### WORK ITEM
Search the data for the string "change" and copy each line in which it appears.

### EXERCISE MATERIALS
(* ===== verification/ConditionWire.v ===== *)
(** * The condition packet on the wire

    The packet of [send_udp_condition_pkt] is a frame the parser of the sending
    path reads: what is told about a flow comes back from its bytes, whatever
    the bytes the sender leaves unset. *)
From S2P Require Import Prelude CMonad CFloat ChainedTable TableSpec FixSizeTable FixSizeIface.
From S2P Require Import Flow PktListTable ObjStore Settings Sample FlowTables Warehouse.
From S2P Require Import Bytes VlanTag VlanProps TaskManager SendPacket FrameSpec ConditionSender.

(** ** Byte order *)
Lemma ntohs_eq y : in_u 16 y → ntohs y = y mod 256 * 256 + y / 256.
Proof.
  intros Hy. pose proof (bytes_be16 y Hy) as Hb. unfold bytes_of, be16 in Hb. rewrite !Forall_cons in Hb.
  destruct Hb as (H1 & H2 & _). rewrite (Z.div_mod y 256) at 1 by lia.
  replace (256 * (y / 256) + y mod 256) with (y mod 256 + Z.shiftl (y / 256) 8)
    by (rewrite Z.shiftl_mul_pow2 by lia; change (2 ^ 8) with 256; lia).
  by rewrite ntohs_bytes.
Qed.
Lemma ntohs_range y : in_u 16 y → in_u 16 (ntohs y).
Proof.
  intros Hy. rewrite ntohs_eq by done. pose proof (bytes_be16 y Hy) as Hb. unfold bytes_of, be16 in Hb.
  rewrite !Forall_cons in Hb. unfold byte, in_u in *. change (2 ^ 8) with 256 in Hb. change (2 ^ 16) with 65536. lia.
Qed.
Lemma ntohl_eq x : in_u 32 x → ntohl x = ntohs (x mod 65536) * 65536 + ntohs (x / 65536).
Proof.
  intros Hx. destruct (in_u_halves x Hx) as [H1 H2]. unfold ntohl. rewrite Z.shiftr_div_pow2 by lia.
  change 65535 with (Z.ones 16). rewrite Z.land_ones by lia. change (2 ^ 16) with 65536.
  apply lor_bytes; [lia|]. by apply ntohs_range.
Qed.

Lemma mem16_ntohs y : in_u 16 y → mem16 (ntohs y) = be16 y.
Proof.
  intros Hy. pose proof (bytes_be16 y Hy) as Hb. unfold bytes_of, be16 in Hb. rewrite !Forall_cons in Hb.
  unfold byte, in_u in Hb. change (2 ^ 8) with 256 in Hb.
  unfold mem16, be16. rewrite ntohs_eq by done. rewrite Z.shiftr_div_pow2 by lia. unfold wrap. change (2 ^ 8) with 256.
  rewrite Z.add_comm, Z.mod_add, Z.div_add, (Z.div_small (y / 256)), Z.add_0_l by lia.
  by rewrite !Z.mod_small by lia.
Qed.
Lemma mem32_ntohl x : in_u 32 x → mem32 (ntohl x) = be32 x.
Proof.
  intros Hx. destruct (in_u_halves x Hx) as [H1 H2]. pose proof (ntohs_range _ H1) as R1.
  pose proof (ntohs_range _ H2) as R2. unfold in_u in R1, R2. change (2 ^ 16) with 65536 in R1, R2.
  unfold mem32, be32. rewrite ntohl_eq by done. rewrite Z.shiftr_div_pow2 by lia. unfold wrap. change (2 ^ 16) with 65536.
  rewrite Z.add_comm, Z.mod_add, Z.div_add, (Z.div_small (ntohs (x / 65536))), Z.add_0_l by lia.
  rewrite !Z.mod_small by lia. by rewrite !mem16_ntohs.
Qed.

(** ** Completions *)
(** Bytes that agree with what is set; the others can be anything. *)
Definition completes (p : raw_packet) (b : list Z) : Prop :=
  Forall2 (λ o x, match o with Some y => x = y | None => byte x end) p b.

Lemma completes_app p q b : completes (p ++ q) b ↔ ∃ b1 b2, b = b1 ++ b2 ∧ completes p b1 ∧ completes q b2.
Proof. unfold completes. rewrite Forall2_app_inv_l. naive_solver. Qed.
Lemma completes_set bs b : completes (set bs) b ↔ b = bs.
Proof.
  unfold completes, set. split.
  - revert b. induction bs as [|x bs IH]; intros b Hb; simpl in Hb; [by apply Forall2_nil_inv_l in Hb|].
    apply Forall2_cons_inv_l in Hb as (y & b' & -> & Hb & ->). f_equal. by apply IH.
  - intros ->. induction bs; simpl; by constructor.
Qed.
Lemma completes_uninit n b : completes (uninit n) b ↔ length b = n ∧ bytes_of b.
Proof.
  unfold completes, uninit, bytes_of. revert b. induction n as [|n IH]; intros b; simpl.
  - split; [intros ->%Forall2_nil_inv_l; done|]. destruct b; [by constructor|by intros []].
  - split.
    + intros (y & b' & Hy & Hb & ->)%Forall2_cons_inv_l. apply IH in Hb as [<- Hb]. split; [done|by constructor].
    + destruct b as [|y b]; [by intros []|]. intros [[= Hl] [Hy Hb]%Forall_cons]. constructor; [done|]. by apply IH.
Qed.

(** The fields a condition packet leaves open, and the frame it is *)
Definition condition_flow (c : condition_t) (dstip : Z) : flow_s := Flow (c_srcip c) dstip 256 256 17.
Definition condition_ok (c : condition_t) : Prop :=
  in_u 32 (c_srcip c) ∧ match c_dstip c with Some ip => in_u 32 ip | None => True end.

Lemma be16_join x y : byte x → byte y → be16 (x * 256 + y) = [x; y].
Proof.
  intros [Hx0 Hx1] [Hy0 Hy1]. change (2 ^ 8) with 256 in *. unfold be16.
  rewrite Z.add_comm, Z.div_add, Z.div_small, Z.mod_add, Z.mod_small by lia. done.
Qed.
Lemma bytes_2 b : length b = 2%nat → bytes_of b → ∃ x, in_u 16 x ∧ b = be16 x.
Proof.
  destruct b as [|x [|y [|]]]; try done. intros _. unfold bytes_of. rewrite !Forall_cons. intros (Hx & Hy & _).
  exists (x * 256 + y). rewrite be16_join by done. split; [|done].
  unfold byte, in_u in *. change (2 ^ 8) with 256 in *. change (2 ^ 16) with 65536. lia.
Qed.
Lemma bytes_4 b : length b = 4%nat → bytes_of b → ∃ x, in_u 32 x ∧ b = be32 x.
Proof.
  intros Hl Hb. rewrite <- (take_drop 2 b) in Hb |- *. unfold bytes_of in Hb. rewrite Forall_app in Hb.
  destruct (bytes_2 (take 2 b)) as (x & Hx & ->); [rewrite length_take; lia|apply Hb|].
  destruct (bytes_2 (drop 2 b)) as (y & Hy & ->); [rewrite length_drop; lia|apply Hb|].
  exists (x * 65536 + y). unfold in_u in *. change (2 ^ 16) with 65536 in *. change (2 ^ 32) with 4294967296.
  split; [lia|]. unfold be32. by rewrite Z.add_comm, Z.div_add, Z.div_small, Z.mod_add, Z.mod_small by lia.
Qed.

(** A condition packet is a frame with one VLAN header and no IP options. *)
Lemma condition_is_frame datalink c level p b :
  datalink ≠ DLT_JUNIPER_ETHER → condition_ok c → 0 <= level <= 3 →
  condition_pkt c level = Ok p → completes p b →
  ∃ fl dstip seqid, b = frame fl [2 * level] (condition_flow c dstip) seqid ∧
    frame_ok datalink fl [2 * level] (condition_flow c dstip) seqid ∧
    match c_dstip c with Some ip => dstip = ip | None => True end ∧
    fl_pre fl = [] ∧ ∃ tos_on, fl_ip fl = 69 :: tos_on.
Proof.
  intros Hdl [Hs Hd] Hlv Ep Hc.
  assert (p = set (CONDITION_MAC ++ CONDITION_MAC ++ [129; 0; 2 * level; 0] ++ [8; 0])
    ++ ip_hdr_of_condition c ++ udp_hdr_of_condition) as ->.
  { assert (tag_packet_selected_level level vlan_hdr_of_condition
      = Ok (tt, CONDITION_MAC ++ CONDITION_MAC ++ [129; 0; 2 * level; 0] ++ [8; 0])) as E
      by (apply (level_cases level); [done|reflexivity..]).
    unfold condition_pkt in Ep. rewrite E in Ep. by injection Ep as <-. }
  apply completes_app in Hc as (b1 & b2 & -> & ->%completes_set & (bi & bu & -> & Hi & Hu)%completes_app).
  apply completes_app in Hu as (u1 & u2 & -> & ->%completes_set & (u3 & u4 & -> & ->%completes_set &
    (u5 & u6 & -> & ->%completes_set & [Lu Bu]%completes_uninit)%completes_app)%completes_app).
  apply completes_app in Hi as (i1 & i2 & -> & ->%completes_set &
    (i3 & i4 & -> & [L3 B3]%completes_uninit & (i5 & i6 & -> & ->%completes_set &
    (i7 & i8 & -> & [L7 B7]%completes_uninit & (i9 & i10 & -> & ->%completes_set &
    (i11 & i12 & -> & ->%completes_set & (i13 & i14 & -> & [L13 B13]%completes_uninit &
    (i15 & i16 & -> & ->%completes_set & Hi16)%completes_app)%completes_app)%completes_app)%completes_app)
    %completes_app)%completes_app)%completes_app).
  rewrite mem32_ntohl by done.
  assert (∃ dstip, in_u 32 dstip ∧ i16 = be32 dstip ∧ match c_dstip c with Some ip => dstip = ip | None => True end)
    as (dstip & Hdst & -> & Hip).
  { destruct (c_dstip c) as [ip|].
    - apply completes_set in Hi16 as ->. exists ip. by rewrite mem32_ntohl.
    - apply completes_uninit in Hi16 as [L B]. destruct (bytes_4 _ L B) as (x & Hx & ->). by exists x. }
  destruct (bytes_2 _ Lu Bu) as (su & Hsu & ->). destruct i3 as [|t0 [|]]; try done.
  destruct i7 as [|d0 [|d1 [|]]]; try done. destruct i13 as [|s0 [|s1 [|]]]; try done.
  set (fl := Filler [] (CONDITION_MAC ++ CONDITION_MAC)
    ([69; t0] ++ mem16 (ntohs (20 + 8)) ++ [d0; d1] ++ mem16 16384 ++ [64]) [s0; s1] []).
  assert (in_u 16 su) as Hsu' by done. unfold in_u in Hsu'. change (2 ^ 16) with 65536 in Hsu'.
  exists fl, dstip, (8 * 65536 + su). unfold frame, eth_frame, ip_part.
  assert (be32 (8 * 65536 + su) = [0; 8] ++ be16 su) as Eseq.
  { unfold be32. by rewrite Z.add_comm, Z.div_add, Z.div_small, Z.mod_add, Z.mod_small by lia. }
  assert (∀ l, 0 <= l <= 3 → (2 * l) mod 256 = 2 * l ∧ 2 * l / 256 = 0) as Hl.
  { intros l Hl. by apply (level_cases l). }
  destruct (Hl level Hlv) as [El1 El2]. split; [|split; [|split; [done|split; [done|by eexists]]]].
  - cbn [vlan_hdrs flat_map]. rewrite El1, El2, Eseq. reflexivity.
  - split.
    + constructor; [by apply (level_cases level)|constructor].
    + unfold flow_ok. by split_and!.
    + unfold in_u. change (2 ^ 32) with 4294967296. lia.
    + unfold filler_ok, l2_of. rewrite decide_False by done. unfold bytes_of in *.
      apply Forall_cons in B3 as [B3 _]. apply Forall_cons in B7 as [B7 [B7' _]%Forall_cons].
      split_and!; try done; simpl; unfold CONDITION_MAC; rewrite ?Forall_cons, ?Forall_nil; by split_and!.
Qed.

### EXERCISE RESPONSE
    by (rewrite Z.shiftl_mul_pow2 by lia; change (2 ^ 8) with 256; lia).
  rewrite !Forall_cons in Hb. unfold byte, in_u in *. change (2 ^ 8) with 256 in Hb. change (2 ^ 16) with 65536. lia.
  change 65535 with (Z.ones 16). rewrite Z.land_ones by lia. change (2 ^ 16) with 65536.
  unfold byte, in_u in Hb. change (2 ^ 8) with 256 in Hb.
  unfold mem16, be16. rewrite ntohs_eq by done. rewrite Z.shiftr_div_pow2 by lia. unfold wrap. change (2 ^ 8) with 256.
  pose proof (ntohs_range _ H2) as R2. unfold in_u in R1, R2. change (2 ^ 16) with 65536 in R1, R2.
  unfold mem32, be32. rewrite ntohl_eq by done. rewrite Z.shiftr_div_pow2 by lia. unfold wrap. change (2 ^ 16) with 65536.
  intros [Hx0 Hx1] [Hy0 Hy1]. change (2 ^ 8) with 256 in *. unfold be16.
  unfold byte, in_u in *. change (2 ^ 8) with 256 in *. change (2 ^ 16) with 65536. lia.
  exists (x * 65536 + y). unfold in_u in *. change (2 ^ 16) with 65536 in *. change (2 ^ 32) with 4294967296.
  assert (in_u 16 su) as Hsu' by done. unfold in_u in Hsu'. change (2 ^ 16) with 65536 in Hsu'.
    + unfold in_u. change (2 ^ 32) with 4294967296. lia.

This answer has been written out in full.